Cooperativa Brianza. Lavoro e soldi in comune. L’impresa dei cittadini tra casa, sociale e cultura

Sono 74 le organizzazioni con oltre 11mila soci, 1.800 dipendenti e un fatturato di 74 milioni. Una realtà produttiva in cui il 56,3% degli addetti è donna, il 9% ha origini straniere.

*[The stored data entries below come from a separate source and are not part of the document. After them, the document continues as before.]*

Lemma login_run req amb w :
  run (login req amb) w
  = (w, if falsy (body_email req) || falsy (body_password req)
        then NextErr MissingCredentials
        else match find (by_email (body_email req)) (users w) with
             | None => NextErr BadCredentials
             | Some u =>
                 if negb (correctPassword (body_password req) (password u))
                 then NextErr BadCredentials
                 else answer (createSignedToken u 200 (now amb))
             end).
Proof.
  unfold run, login, bind, findOne. cbv beta iota.
  destruct (falsy (body_email req) || falsy (body_password req));
    [reflexivity|].
  destruct (find (by_email (body_email req)) (users w)) as [u|];
    [|reflexivity].
  destruct (negb (correctPassword (body_password req) (password u)));
    [reflexivity|].
  destruct (createSignedToken u 200 (now amb)); reflexivity.
Qed.

Lemma updatePassword_run req amb w :
  run (updatePassword req amb) w
  = match user req with
    | None => (w, Rejected TypeError)
    | Some ru =>
        match find (has_id (_id ru)) (users w) with
        | None => (w, Rejected TypeError)
        | Some u =>
            if negb (correctPassword (body_currentPassword req) (password u))
            then (w, NextErr WrongCurrentPassword)
            else
              match validate (update_doc req u) with
              | Some msg => (w, Rejected (ValidationError msg))
              | None =>
                  let u' := preSave (now amb)
                              (passwordModified w (update_doc req u))
                              (update_doc req u) in
                  (mkWorld (replace_doc u' (users w)) (outbox w),
                   answer (createSignedToken u' 200 (now amb)))
              end
        end
    end.
Proof.
  unfold run, updatePassword.
  destruct (user req) as [ru|]; [|reflexivity].
  unfold bind, findById, findOne.
  destruct (find (has_id (_id ru)) (users w)) as [u|]; [|reflexivity].
  destruct (negb (correctPassword (body_currentPassword req) (password u)));
    [reflexivity|].
  cbv zeta. unfold save. fold (update_doc req u).
  destruct (validate (update_doc req u)); [reflexivity|].
  match goal with
  | |- context [respond ?a] => destruct a
  end; reflexivity.
Qed.

(** *** Login *)

Lemma login_missing req amb w :
  falsy (body_email req) || falsy (body_password req) = true ->
  run (login req amb) w = (w, NextErr MissingCredentials).
Proof.
  intros H. unfold run, login. cbv beta iota. rewrite H. reflexivity.
Qed.
Lemma merkle_reduce_fuel (f : nat) : ∀ f' (hashes : list string),
  length hashes ≤ f → length hashes ≤ f' →
  merkle_reduce f hashes = merkle_reduce f' hashes.
Proof.
  induction f as [|f IH]; intros f' hashes Hf Hf'.
  - destruct hashes; [|simpl in Hf; lia]. by destruct f'.
  - destruct f' as [|f'].
    { destruct hashes; [done|simpl in Hf'; lia]. }
    simpl. case_bool_decide as Hmany; [|done].
    pose proof (merkle_level_length hashes). apply IH; lia.
Qed.

Lemma merkle_level_duplicate_last (n : nat) : ∀ (hashes : list string) h,
  length hashes = S (2 * n) → last hashes = Some h →
  merkle_level (hashes ++ [h]) = merkle_level hashes.
Proof.
  induction n as [|n IH]; intros hashes h Hlen Hlast.
  - destruct hashes as [|h1 [|]]; simplify_eq/=. done.
  - destruct hashes as [|h1 [|h2 rest]]; simplify_eq/=.
    f_equal. apply IH; [lia|]. destruct rest; [simpl in *; lia|done].
Qed.

(** A list of odd length, three or more, and the same list with its last
    element repeated have the same merkle root. *)
Theorem merkle_root_duplicate_last (n : nat) (transactions : list string) (t : string) :
  length transactions = S (2 * S n) → last transactions = Some t →
  calculate_merkle_root (transactions ++ [t]) = calculate_merkle_root transactions.
Proof.
  intros Hlen Hlast. unfold calculate_merkle_root.
  destruct transactions as [|t1 rest] eqn:Htx; [done|]. rewrite <- Htx in *.
  destruct (transactions ++ [t]) as [|t1' rest'] eqn:Happ.
  { by apply app_eq_nil in Happ as [_ ?]. }
  rewrite <- Happ. clear Happ.
  set (hs := calculate_hash <$> transactions).
  assert (length hs = S (2 * S n)) as Hhs by (unfold hs; by rewrite length_fmap).
  assert (calculate_hash <$> transactions ++ [t] = hs ++ [calculate_hash t]) as ->.
  { by rewrite fmap_app. }
  assert (last hs = Some (calculate_hash t)) as Hlasth.
  { unfold hs. by rewrite fmap_last, Hlast. }
  pose proof (merkle_level_length hs) as Hlevel.
  assert (merkle_reduce (length (hs ++ [calculate_hash t])) (hs ++ [calculate_hash t])
          = merkle_reduce (length hs) (merkle_level hs)) as ->.
  { rewrite length_app. replace (length hs + length [calculate_hash t])
      with (S (length hs)) by (simpl; lia).
    rewrite merkle_reduce_S.
    rewrite bool_decide_eq_true_2 by (rewrite length_app; simpl; lia).
    by rewrite (merkle_level_duplicate_last (S n) hs _ Hhs Hlasth). }
  assert (merkle_reduce (length hs) hs
          = merkle_reduce (length hs) (merkle_level hs)) as ->; [|done].
  destruct (length hs) as [|m] eqn:Hm; [lia|].
  rewrite (merkle_reduce_S m hs), bool_decide_eq_true_2 by lia.
  apply merkle_reduce_fuel; lia.
Qed.

(** * More on the coordinator *)

Section TimelineExtras.
Implicit Types (c : TemporalCoordinator) (l : list TemporalEvent) (e : TemporalEvent).

Lemma insert_by_sequence_perm e l : insert_by_sequence e l ≡ₚ e :: l.
Proof.
  induction l as [|y l IH]; simpl; [done|].
  case_bool_decide; [done|]. rewrite IH. apply Permutation_swap.
Qed.

Lemma insert_by_sequence_sorted e l :
  by_sequence l → by_sequence (insert_by_sequence e l).
Proof.
  unfold by_sequence. induction 1 as [|y l Hl IH Hy]; simpl.
  { repeat constructor. }
  case_bool_decide as Hle.
  - constructor; [by constructor|]. constructor; [done|].
    eapply Forall_impl; [exact Hy|]. intros z Hz. simpl in *. lia.
  - constructor; [done|].
    rewrite (insert_by_sequence_perm e l). constructor; [lia|done].
Qed.

Lemma sorted_by_sequence_perm l : sorted_by_sequence l ≡ₚ l.
Proof.
  induction l as [|e l IH]; simpl; [done|].
  by rewrite insert_by_sequence_perm, IH.
Qed.

Lemma sorted_by_sequence_sorted l : by_sequence (sorted_by_sequence l).
Proof.
  induction l as [|e l IH]; simpl; [constructor|].
  by apply insert_by_sequence_sorted.
Qed.

(** Asked for no agent, or for the empty name, [get_event_timeline] gives
    all the events, each once, in order of sequence number; asked for a
    named agent it gives that agent's events, in the order they were
    registered. *)
Theorem get_event_timeline_result c (who : option string) :
  (who = None ∨ who = Some "" →
     get_event_timeline c who ≡ₚ events c ∧ by_sequence (get_event_timeline c who)) ∧
  (∀ a, who = Some a → a ≠ "" →
     get_event_timeline c who = filter (λ e, agent e = a) (events c) ∧
     (∀ e, e ∈ get_event_timeline c who ↔ e ∈ events c ∧ agent e = a) ∧
     get_event_timeline c who `sublist_of` events c).
Proof.
  split.
  - intros Hwho.
    assert (get_event_timeline c who = sorted_by_sequence (events c)) as ->.
    { destruct Hwho as [->| ->]; [done|]. unfold get_event_timeline.
      by rewrite bool_decide_eq_false_2 by (intros Hne; by apply Hne). }
    split; [apply sorted_by_sequence_perm|apply sorted_by_sequence_sorted].
  - intros a -> Ha. unfold get_event_timeline. rewrite bool_decide_eq_true_2 by done.
    split; [done|]. split.
    + intros e. rewrite list_elem_of_filter. tauto.
    + apply sublist_filter.
Qed.

End TimelineExtras.

Section ExclusionFacts.
Implicit Types (c : TemporalCoordinator) (s : coordination) (agents : list string).





Lemma dense_take_turn s t :
  dense (coordinator s) → dense (coordinator (take_turn s t)).
Proof.
  intros Hd. destruct t as [ty who d clk|op agents t0 t1|k slept t2]; simpl.
  - by apply dense_register_event.
  - unfold coordinate_begin. destruct (existsb _ _); [done|]. simpl.
    by apply (dense_register_event (with_locks _ _)).
  - destruct (waiting s !! k) as [call|]; [|done]. simpl.
    destruct slept; simpl; [|done].
    by apply (dense_register_event (with_locks _ _)).
Qed.

End ExclusionFacts.


(** The events registered by [coordinate_operation] calls take part in the
    numbering: under any interleaving the stored sequence numbers are
    1, 2, ..., N and [_verify_temporal_consistency] returns true. *)
Theorem coordination_sequence_dense (turns : list turn) :
  sequence <$> events (coordinator (take_turns new_coordination turns))
    = seq 1 (length (events (coordinator (take_turns new_coordination turns)))) ∧
  _verify_temporal_consistency (coordinator (take_turns new_coordination turns)) = true.
Proof.
  assert (∀ s, dense (coordinator s) → dense (coordinator (take_turns s turns))) as Hall.
  { unfold take_turns. induction turns as [|t turns IH]; intros s Hs; [done|].
    simpl. by apply IH, dense_take_turn. }
  assert (dense (coordinator (take_turns new_coordination turns))) as Hd.
  { by apply Hall. }
  split; [|by apply dense_verified].
  unfold dense in Hd. rewrite Hd.
  apply (f_equal length) in Hd. rewrite length_fmap, length_seq in Hd. by rewrite Hd.
Qed.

Cooperativa Brianza. Lavoro e soldi in comune. L’impresa dei cittadini tra casa, sociale e cultura
Cooperativa Brianza. Lavoro e soldi in comune. L’impresa dei cittadini tra casa, sociale e cultura

L’impresa cooperativa in Brianza è un modello d’eccellenza e di successo. Che ha saputo resistere e creare valore nonostante gli ultimi difficili anni contrassegnati da pandemia e inflazione. Sono i numeri a parlare: in provincia sono attive 74 cooperative con 11.669 soci, 1.790 dipendenti e un valore della produzione di oltre 74 milioni di euro. Si inseriscono in una storia di successo che ad oggi in Lombardia conta 137 imprese cooperative ultracentenarie tra le 823 distribuite nei settori agroalimentare, circoli, consumo, culturali, produzione e servizi, welfare e housing. Una realtà in cui il 56,33% degli addetti è donna e il 9% è di origine straniera. Un mondo in continua evoluzione, tanto che Legacoop Lombardia e Coopfond hanno promosso il bando Coopstartup Lombardia per far nascere nuove imprese impegnate in progetti di sviluppo sostenibile. Il bando, alla sua prima edizione in Lombardia, si distingue per un innovativo programma di formazione, che ha come scopo quello di sviluppare idee imprenditoriali legate agli obiettivi di Agenda 2030.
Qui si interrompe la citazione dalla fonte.